07 March 2007

Sun's Darkstar Joins the GPL Light Side

Sun continues its progress through the ranks of open source supporters, hurtling fast towards top-spot as Richard Stallman's Number 1 friend. The latest move is the open sourcing of its Project Darkstar:

Sun Microsystems, Inc. announced plans today at the 2007 Game Developers Conference in San Francisco to open source Project Darkstar, a ground-breaking online game server platform written entirely in Java technology, at the 2007 Game Developers Conference in San Francisco. The company also announced the opening of registration for the Darkstar Playground, which will enable developers to create a wide variety of games that can be provisioned through a single server platform.


"Project Darkstar is proving to be an important technology foundation in the exploding multiplayer online game marketplace," said Chris Melissinos, chief gaming officer, Sun Microsystems. "By open sourcing Darkstar technology, we will help enable the widest possible market for online game developers and remove their burden of having to build enterprise-grade server solutions, leaving them to do what they do best—build great game experiences."

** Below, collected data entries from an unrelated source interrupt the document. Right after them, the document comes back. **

(* ===== verification/Liveness.v ===== *)
(** What is permitted goes through: in a world where no statement fails and the clock
    stays inside the grant's lifetime, an allowed call gets a grant, and presenting it
    with the same arguments redeems it. *)

From S2P Require Import Prelude PyJson PyJsonLoads PyStr PyColl DateTime Sha256 Hashing Schema.
From S2P Require Import Descriptor Catalog Policy Db AuditLog Grants Hydrate Store BusPublish.
From S2P Require Import PyEq PyBytes GovGrants McpSource Service ServiceRuns.

(** ** The world a call needs *)

(** No statement fails; the identifiers drawn are new and not empty; any two readings of
    the clock are less than the lifetime apart, and inside the calendar. *)
Record prompt_world (ttl : Z) (d : db) (o : oracle) : Prop := {
  pw_faultless : faultless o;
  pw_fresh n : grants_t d !! Db.fresh o n = None;
  pw_named n : Db.fresh o n ≠ "";
  pw_soon i j : clock o j < clock o i + ttl * microseconds;
  pw_calendar i : in_calendar (clock o i + ttl * microseconds);
}.

Section live.
Context {rt : PyFloatRuntime} {dt : PyDatetime} {utf8 : Utf8} {crypto : Cryptography}
  {engine : PolicyEngine} {processes : Processes} {endpoint : BusEndpoint} (cfg : config).

Lemma no_fault_here o : faultless o → ¬ can_fail (λ o', o' = o).
Proof. intros Ho (o' & n & -> & Hf). by rewrite Ho in Hf. Qed.

(** A store method in this world only. *)
Lemma on_store_here {A} (m : act A) o w (Q : res A → db → Prop) :
  outcome (λ o', o' = o) m (w_db w) Q →
  let '(r, w') := on_store m o w in
  Q r (w_db w') ∧ w_catalog w' = w_catalog w ∧ w_audit w' = w_audit w.
Proof. by apply on_store_run_in. Qed.

(** Publishing never raises and touches neither the database nor the catalog. *)
Lemma publish_still e o w :
  ∃ w', publish_event cfg e o w = (Ok tt, w') ∧ w_db w' = w_db w ∧ w_catalog w' = w_catalog w.
Proof. unfold publish_event. destruct (negb _); by eexists. Qed.

Lemma strings_serializable (l : list string) : json_serializable true (PList (PStr <$> l)) = true.
Proof. simpl. apply forallb_forall. intros v Hv. apply list_elem_of_In, list_elem_of_fmap in Hv as (x & -> & _). done. Qed.

Lemma record_serializable p s n d id :
  json_serializable true (PDict (decision_record p s n d ++ [str_pair "decision_id" (PStr id)])) = true.
Proof.
  pose proof (strings_serializable (determining_policies d)) as H. simpl in H |- *. by rewrite H.
Qed.

Lemma append_here kind body d o :
  faultless o → json_serializable true (PDict body) = true →
  outcome (λ o', o' = o) (append_audit kind body) d (λ r d', ∃ seq, r = Ok seq ∧ appended kind body d seq d').
Proof.
  intros Ho Hs. unfold append_audit. step_outcome; [intros H; by destruct (no_fault_here o Ho)|].
  eapply outcome_mono; [by apply append_renders|]. intros [seq|e] d' H; [by exists seq|].
  by destruct (no_fault_here o Ho); apply H.
Qed.

(** The decision, logged. *)
Lemma broker_here p s n ctx dec o w :
  faultless o → authorize_decision (w_catalog w) p s n ctx = Ok dec →
  ∃ w' record id row, broker_authorize p s n ctx o w = (Ok dec, w') ∧ w_catalog w' = w_catalog w ∧
    last (w_audit w') = Some record ∧ dget "decision_id" record = PStr id ∧ logged row (w_db w) (w_db w').
Proof.
  intros Ho Hdec. unfold broker_authorize, Policy.authorize. run_svc. rewrite Hdec. cbn [app each]. run_svc.
  unfold audit_log_append. change (dhas "decision_id" (decision_record p s n dec)) with false. cbv iota.
  cbv beta delta [mbind svc_bind]. pose proof (on_store_here uuid4_hex o w (λ r d', d' = w_db w ∧ is_ok r = true)
    ltac:(by apply outcome_uuid)) as Hu.
  destruct (on_store uuid4_hex o w) as [[id|e] w1]; destruct Hu as ((Hd1 & Hok) & Hc1 & Ha1); [|done].
  cbn [mret svc_ret]. set (stored := _ ++ _).
  pose proof (on_store_here (append_audit "decision" stored) o w1 _
    (append_here "decision" stored _ o Ho (record_serializable p s n dec id))) as Hs.
  destruct (on_store (append_audit "decision" stored) o w1) as [r w2]. destruct Hs as ((seq & -> & Hs) & Hc2 & Ha2).
  apply appended_logged in Hs as (row & Hrow & _). rewrite Hd1 in Hrow. cbn [push_audit fst snd].
  eexists _, stored, id, row. split_and!; [reflexivity|cbn; congruence|cbn; apply last_snoc|done|done].
Qed.

(** The grant, on file. *)
Lemma issue_here p s n id h ttl o w :
  prompt_world ttl (w_db w) o →
  ∃ w' gid k, issue_for p s n id h ttl o w =
      (Ok (gid, grant_payload gid h (isoformat (clock o k + ttl * microseconds)) ttl), w') ∧
    gid ≠ "" ∧ w_catalog w' = w_catalog w ∧ grants_t (w_db w') !! gid = Some (issued_row p s n id h (clock o k) ttl).
Proof.
  intros Ho. unfold issue_for. cbv beta delta [mbind svc_bind].
  pose proof (on_store_here now o w (λ r d', d' = w_db w ∧ ∃ k, r = Ok (clock o k))) as Hn.
  destruct (on_store now o w) as [r w1]. destruct Hn as ((Hd1 & k & ->) & Hc1 & _).
  { step_outcome. intros t (o' & k & -> & <-). split; [done|by exists k]. }
  cbv beta iota. unfold on_store at 1. cbn [uuid4_hex].
  set (gid := Db.fresh o (s_tick (w_sim w1))). set (w2 := mkWorld _ _ _ _).
  set (m := issue_grant _ _ _ _ _ _ _ _ _).
  pose proof (on_store_here m o w2 _ (issue_grant_outcome _ _ _ _ _ _ _ _ _ _ _)) as Hi.
  assert (grants_t (w_db w2) !! gid = None) as Hfree by (change (w_db w2) with (w_db w1); rewrite Hd1; apply Ho).
  destruct (on_store m o w2) as [[seq|e] w3]; destruct Hi as (Hi & Hc3 & _); cbn [mret svc_ret].
  - eexists w3, gid, k. split_and!; [done|apply Ho|by rewrite Hc3|].
    destruct Hi as (_ & payload & t & _ & _ & ->). apply lookup_insert_eq.
  - exfalso. destruct Hi as (_ & [[_ Hf]|[_ Hs]]); [by apply (no_fault_here o); [apply Ho|]|].
    rewrite Hfree in Hs. by destruct Hs.
Qed.

(** A live grant of the caller for these arguments, on an invocable tool, is redeemed. *)
Lemma redeem_here gid principal args p h g expires o w :
  faultless o → gid ≠ "" → _parse_principal principal = Ok p → bound_args_hash args = Ok h →
  grants_t (w_db w) !! gid = Some g → gr_redeemed_at g = None → gr_closed_at g = None →
  parse_datetime (gr_expires_at g) = Ok (Aware expires) → (∀ k, clock o k < expires) →
  gr_principal_id g = principal_id p → gr_args_hash g = h →
  Catalog.invocable (w_catalog w) (gr_source_id g) (gr_name g) = Ok true →
  ∃ pl w', redeem cfg gid principal args o w = (Ok pl, w') ∧ dget "redeemed" pl = PBool true.
Proof.
  intros Ho Hgid Hp Hh Hg Hr Hc Hex Hlate Hpid Hhash Hinv. unfold redeem, refuse_if. rewrite bool_decide_eq_false_2 by done.
  svc_step. rewrite Hp. svc_step. rewrite Hh. svc_step. svc_step. set (m := redeem_grant _ _ _ _). svc_step.
  assert (∀ t, clock_shows (λ o', o' = o) t →
    redeem_verdict (grants_t (w_db w) !! gid) h (principal_id p) (Some (Catalog.invocable (w_catalog w))) t = Ok "ok") as Hv.
  { intros t (o' & k & -> & <-). rewrite Hg. unfold redeem_verdict. rewrite Hr, Hc. cbn [is_none negb].
    rewrite Hex. cbn. rewrite (proj2 (Z.leb_gt expires (clock o k))) by apply Hlate. cbn.
    rewrite !decide_False by (by rewrite ?Hpid, ?Hhash; intros []). by rewrite Hinv. }
  pose proof (on_store_here m o w _ (redeem_grant_outcome _ gid h (principal_id p) _ _)) as Hm.
  destruct (on_store m o w) as [[res|e] w1].
  - destruct Hm as ((t & why & Ht & Hw & He) & _). rewrite (Hv t Ht) in Hw. injection Hw as <-. svc_step.
    unfold redeem_effect in He. rewrite Hg, decide_True in He by done. destruct He as [-> _]. cbn [redeemed].
    match goal with |- context [publish_event cfg ?e o w1] => destruct (publish_still e o w1) as (w2 & -> & _) end.
    by eexists _, w2.
  - exfalso. destruct Hm as ([_ [[_ Hf]|(t & Ht & Hw)]] & _); [by apply (no_fault_here o)|]. by rewrite (Hv t Ht) in Hw.
Qed.

(** An allowed decision is about an invocable tool. *)
Lemma allowed_invocable c p s n ctx dec :
  authorize_decision c p s n ctx = Ok dec → allowed dec = true → Catalog.invocable c s n = Ok true.
Proof.
  unfold authorize_decision. destruct (get c s n); [|by intros [= <-]].
  destruct (Catalog.invocable c s n) as [[]|]; cbn; [done| |done]. destruct (sources c !! _); [by intros [= <-]|done].
Qed.

(** Decision and grant together. *)
Lemma decided_here p s n c h t dec o w :
  authorize_decision (w_catalog w) p s n c = Ok dec → allowed dec = true → prompt_world t (w_db w) o →
  ∃ w1 id gid k, decide_and_issue p s n c (Some (h, t)) o w =
      (Ok (dec, id, Some (gid, grant_payload gid h (isoformat (clock o k + t * microseconds)) t)), w1) ∧
    gid ≠ "" ∧ w_catalog w1 = w_catalog w ∧ grants_t (w_db w1) !! gid = Some (issued_row p s n id h (clock o k) t).
Proof.
  intros Hdec Hal Hpw. unfold decide_and_issue. cbv beta delta [mbind svc_bind].
  destruct (broker_here p s n c dec o w) as (w1 & record & id & row & -> & Hc & Hlast & Hid & Hlog);
    [apply Hpw|done|].
  unfold last_decision_id. rewrite Hlast, Hid, Hal.
  assert (prompt_world t (w_db w1) o) as Hpw1.
  { destruct Hpw as [? Hf ? ? ?]. split; try done. destruct Hlog as (_ & Hg & _). intros i. unfold w_db in *. rewrite Hg. apply Hf. }
  destruct (issue_here p s n id h t o w1 Hpw1) as (w2 & gid & k & -> & Hgid & Hc2 & Hrow).
  exists w2, id, gid, k. split_and!; [done..|congruence|done].
Qed.

Lemma requested_hash ctx args ttl h t :
  authorize_shape ctx (Some args) ttl = Ok (Some (h, t)) → bound_args_hash args = Ok h.
Proof.
  unfold authorize_shape, raise_if. destruct (negb _ && _); [done|]. cbn.
  destruct (bound_args_hash args); [|done]. cbn. destruct (grant_ttl ttl); [|done]. cbn. by intros [= -> _].
Qed.

(** C6 -- When no statement fails and the clock stays inside the grant's lifetime, an
    allowed request that binds arguments gets a grant, and redeeming that grant as the
    same principal with the same arguments succeeds. *)
Theorem allowed_call_goes_through (principal ctx args ttl : pyval) (s n h : string) (t : Z) (p : Principal)
    (dec : Decision) (o : oracle) (w : world) :
  authorize_shape ctx (Some args) ttl = Ok (Some (h, t)) → _parse_principal principal = Ok p →
  authorize_decision (w_catalog w) p s n (match ctx with PDict d => d | _ => [] end) = Ok dec → allowed dec = true →
  prompt_world t (w_db w) o →
  ∃ pl w1 gid, authorize cfg principal s n ctx (Some args) ttl o w = (Ok pl, w1) ∧
    dget "allowed" pl = PBool true ∧ py_item (dget "grant" pl) "grant_id" = Ok (PStr gid) ∧
    ∃ pl2 w2, redeem cfg gid principal args o w1 = (Ok pl2, w2) ∧ dget "redeemed" pl2 = PBool true.
Proof.
  intros Hshape Hp Hdec Hal Hpw. unfold authorize. rewrite Hshape. svc_step. rewrite Hp. svc_step. cbv zeta.
  set (c := match ctx with PDict d => d | _ => [] end) in *.
  destruct (decided_here p s n c h t dec o w) as (w1 & id & gid & k & Hrun & Hgid & Hc1 & Hrow); [done..|].
  cbv beta delta [mbind svc_bind]. rewrite Hrun.
  set (e1 := authorized_event _ _ _ _ _ _ _). destruct (publish_still e1 o w1) as (w2 & -> & Hd2 & Hc2).
  cbn [fst]. set (e2 := issued_event _ _ _ _ _ _ _). destruct (publish_still e2 o w2) as (w3 & -> & Hd3 & Hc3).
  eexists _, w3, gid.
  split_and!; [reflexivity|by simpl; rewrite Hal|reflexivity|].
  apply (redeem_here gid principal args p h (issued_row p s n id h (clock o k) t) (clock o k + t * microseconds));
    try done; try apply Hpw.
  - by eapply requested_hash.
  - by rewrite Hd3, Hd2.
  - unfold parse_datetime. cbn. by rewrite fromisoformat_iso by apply Hpw.
  - rewrite Hc3, Hc2, Hc1. by eapply allowed_invocable.
Qed.
End live.

(** ** A call that goes through *)

(** A clock that stands still. *)
Definition frozen : oracle := mkOracle (λ _, 0) (λ _, false) (Db.fresh calm).

Lemma frozen_prompt : prompt_world 60 empty_db frozen.
Proof.
  split; [done..| | |].
  - intros n. cbn. by destruct (string_of_Z _).
  - intros i j. cbn. unfold microseconds. lia.
  - intros i. cbn. unfold in_calendar, datetime_min, datetime_max, microseconds. lia.
Qed.

Lemma allowed_call_goes_through_witness :
  ∃ pl w1 gid, authorize (rt := coded_float_runtime) (dt := decimal_datetime) (engine := open_engine)
      (endpoint := no_endpoint) quiet alice "ws" "search" PNone (Some call_args) PNone frozen fresh_world
      = (Ok pl, w1) ∧
    py_item (dget "grant" pl) "grant_id" = Ok (PStr gid) ∧
    ∃ pl2 w2, redeem (rt := coded_float_runtime) (dt := decimal_datetime) (endpoint := no_endpoint) quiet gid
      alice call_args frozen w1 = (Ok pl2, w2) ∧ dget "redeemed" pl2 = PBool true.
Proof.
  destruct (authorize_shape (rt := coded_float_runtime) PNone (Some call_args) PNone) as [[[h t]|]|e] eqn:Hs;
    [|vm_compute in Hs; discriminate Hs..].
  assert (t = 60) as -> by (vm_compute in Hs; congruence).
  destruct (authorize_decision (engine := open_engine) sample_catalog
    (mkPrincipal "alice" "local" "agent" None) "ws" "search" []) as [dec|e] eqn:Hd;
    [|vm_compute in Hd; discriminate Hd].
  assert (allowed dec = true) as Ha.
  { assert (match authorize_decision (engine := open_engine) sample_catalog
      (mkPrincipal "alice" "local" "agent" None) "ws" "search" [] with Ok d => allowed d | _ => false end = true) as H
      by (vm_compute; reflexivity). by rewrite Hd in H. }
  destruct (allowed_call_goes_through (rt := coded_float_runtime) (dt := decimal_datetime) (engine := open_engine)
    (endpoint := no_endpoint) quiet alice PNone call_args PNone "ws" "search" h 60
    (mkPrincipal "alice" "local" "agent" None) dec frozen fresh_world Hs ltac:(vm_compute; reflexivity) Hd Ha
    frozen_prompt) as (pl & w1 & gid & Hrun & _ & Hgid & Hr).
  exists pl, w1, gid. split; [exact Hrun|]. split; [exact Hgid|exact Hr].
Defined.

Game developers can download the latest version of Project Darkstar at www.projectdarkstar.com. This new release of Project Darkstar features a simpler programming interface for increased productivity; plug-in APIs to facilitate integration of third party extensions; and enhancements for scalability , robust performance, and fault-tolerant operation. The source code for Project Darkstar will become available under a GPL license in the coming months

Aside from underlining Sun's support for the GPL, this announcement is also interesting for the light that it shines on the increasingly mainstream nature of online games. The fact that Sun has such a project is surprising, but open-sourcing it makes a lot of sense in an increasingly competitive market. For one thing, it bolsters Java, which stands at a critical juncture in its development. If Sun can build up enough momentum behind it, Java could well enjoy something of a second coming.